Annotations: 222/1086. Cucurbitaceae. Momordica charantia L. ‘haagala kaayi balli’ [in Kannada script]. 1– Calyx cut open, 2– Male flower, petal detached, 3–Young fruit. Shemoga, 15 July ’46.

234 x 291 mm.

CN 222
11. Colocasia esculenta (L.) Schott (ARACEAE)

Taro; kesave dhantu (Kan); shana dumpa, seppan kizhangu (Tam); arvi (Hin); aalooki (Sans).
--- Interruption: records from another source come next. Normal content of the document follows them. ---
Lemma idewait_true s :
  (∀ r, ph (i_dev s) ≠ Running r) →
  ∃ d', (∀ B (k : Z → M ist B), (dev (idewait polls true) ≫= k) s = k (match ph (i_dev s) with Failed => -1 | _ => 0 end) (set_dev d' s)) ∧
    ph d' = ph (i_dev s) ∧ sectors d' = sectors (i_dev s).
Proof.
  intros Hr. destruct (law_poll _ _ _ _ L _ Hr) as (r&d'&Hp&H1&H2&H3). exists d'. split; [|done]. intros B k.
  unfold mbind, M_bind, dev, idewait, mbind, M_bind. rewrite Hp. cbn [andb].
  destruct (Z.eqb_spec (Z.land r (Z.lor IDE_DF IDE_ERR)) 0) as [E|E]; cbn [negb].
  - apply H3 in E. by destruct (ph (i_dev s)).
  - destruct (ph (i_dev s)); try done; destruct E; by apply H3.
Qed.

Lemma upd_buf_run {B} i f (k : unit → M ist B) s b :
  i_bufs s !! i = Some b → (upd_buf i f ≫= k) s = k tt (set_bufs (<[i := f b]> (i_bufs s)) s).
Proof. intros Hb. unfold mbind, M_bind, upd_buf, modify. by rewrite (alter_insert _ _ _ b). Qed.
Lemma intr_flags (s : ist) i b :
  i_bufs s !! i = Some b →
  ((upd_buf i (λ b, set_flags (Z.lor (flags b) B_VALID) b);;
   upd_buf i (λ b, set_flags (Z.ldiff (flags b) B_DIRTY) b);; modify (wakeup i)) : M ist unit) s
  = Ok tt (wakeup i (set_bufs (<[i := finish b]> (i_bufs s)) s)).
Proof.
  intros Hb. pose proof (lookup_lt_Some _ _ _ Hb). rewrite (upd_buf_run _ _ _ _ b) by done.
  erewrite upd_buf_run; [|cbn; by apply list_lookup_insert_eq]. unfold modify. cbn. by rewrite list_insert_insert_eq.
Qed.
Lemma intr_serve_ok s d i b :
  i_bufs s !! i = Some b → ph d = Running (req_of b) → completes d (i_dev s) →
  ∃ b' d', intr_serve i s = Ok tt (wakeup i (set_bufs (<[i := b']> (i_bufs s)) (set_dev d' s))) ∧ transfer d (i_dev s) d' b b'.
Proof.
  intros Hb Hph Hc. pose proof (law_done _ _ _ _ L _ _ Hc) as Hd. rewrite Hph in Hd. pose proof (lookup_lt_Some _ _ _ Hb).
  unfold Ide.intr_serve. erewrite bind_run; [|unfold buf_of; by rewrite Hb]. unfold req_of in Hd.
  unfold transfer. destruct (dirty b) eqn:Hdirty; unfold dirty in Hdirty.
  - apply negb_true_iff in Hdirty. rewrite Hdirty. exists (finish b), (i_dev s). split.
    + erewrite bind_run; [|done]. rewrite (intr_flags _ _ b) by done. by destruct s.
    + destruct Hd as [[? ?]|[? ?]]; [left; split_and!; [congruence|done..]|right; right; done].
  - apply negb_false_iff in Hdirty. rewrite Hdirty. destruct Hd as [Hsec Hd].
    destruct (idewait_true s) as (d1&Hw&P1&P2). { intros r. destruct Hd as [-> | ->]; done. }
    destruct Hd as [Hd|Hd]; rewrite Hd in *.
    + destruct (law_ins _ _ _ _ L _ _ _ P1) as (d2&Hins&R1&R2).
      exists (finish (set_data (sectors d (drive b) (blockno b)) b)), d2. split; [|right; left; split_and!; try done; congruence].
      erewrite bind_run; cycle 1.
      { rewrite Hw. cbn [Z.leb Z.compare]. erewrite dev_run; cycle 1.
        { unfold insl. change (4 * Z.to_nat (BSIZE / 4))%nat with 512%nat. cbn [i_dev set_dev]. by rewrite Hins. }
        unfold upd_buf, modify. cbn [i_bufs set_dev]. by rewrite (alter_insert _ _ _ b). }
      erewrite intr_flags; [|cbn; by apply list_lookup_insert_eq]. cbn. rewrite list_insert_insert_eq. by rewrite P2, Hsec.
    + exists (finish b), d1. split; [|right; right; split_and!; try done; congruence].
      erewrite bind_run; [|rewrite Hw; done]. rewrite (intr_flags _ _ b) by done. done.
Qed.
Taro is one of the most ancient crops and has been cultivated in tropical Asia for at least 10,000 years: it is possible that rice was first known as a weed of taro terraces. The wild progenitor possibly originated in India, but the plant has been spread pantropically, and was taken to the New World probably (as later with breadfruit) as a food for African slaves. It was cultivated in the eastern Mediterranean in Classical times, and under his large genus Arum Linnaeus distinguished the New and Old World forms as A. esculentum and A. colocasia respectively. The German botanist Heinrich Schott carved up the genus Arum in 1832, retaining Linnaeus’ two species (now regarded as synonymous), placing them in the genus Colocasia (a Greek name originally applying to the sacred lotus).

As noted on the drawing the starchy tubers are the main reason for its cultivation, but the young leaves are also eaten. The drawing shows the typical structure of the aroid inflorescence, with a spike (‘spadix’) of minute flowers, enclosed in a waxy, cream-coloured bract or ‘spathe’. On the spadix the broad lower section bears female flowers, above this is a narrower cylindrical male section, with a terminal, sterile, pointed ‘appendix’.


Annotations: 451. Araceae. Arum Colocasia, Colocasia Indica. Kessaga (Can.), Kaysevea gidda (Bertie), ‘kesina dhantu’ [in Kannada script]. Cultivated for the nutritious matter obtained from the Tubers. Leaves & underground stem eaten. Jungles & introduced into Gardens. Cuddoor, 15 July ’47.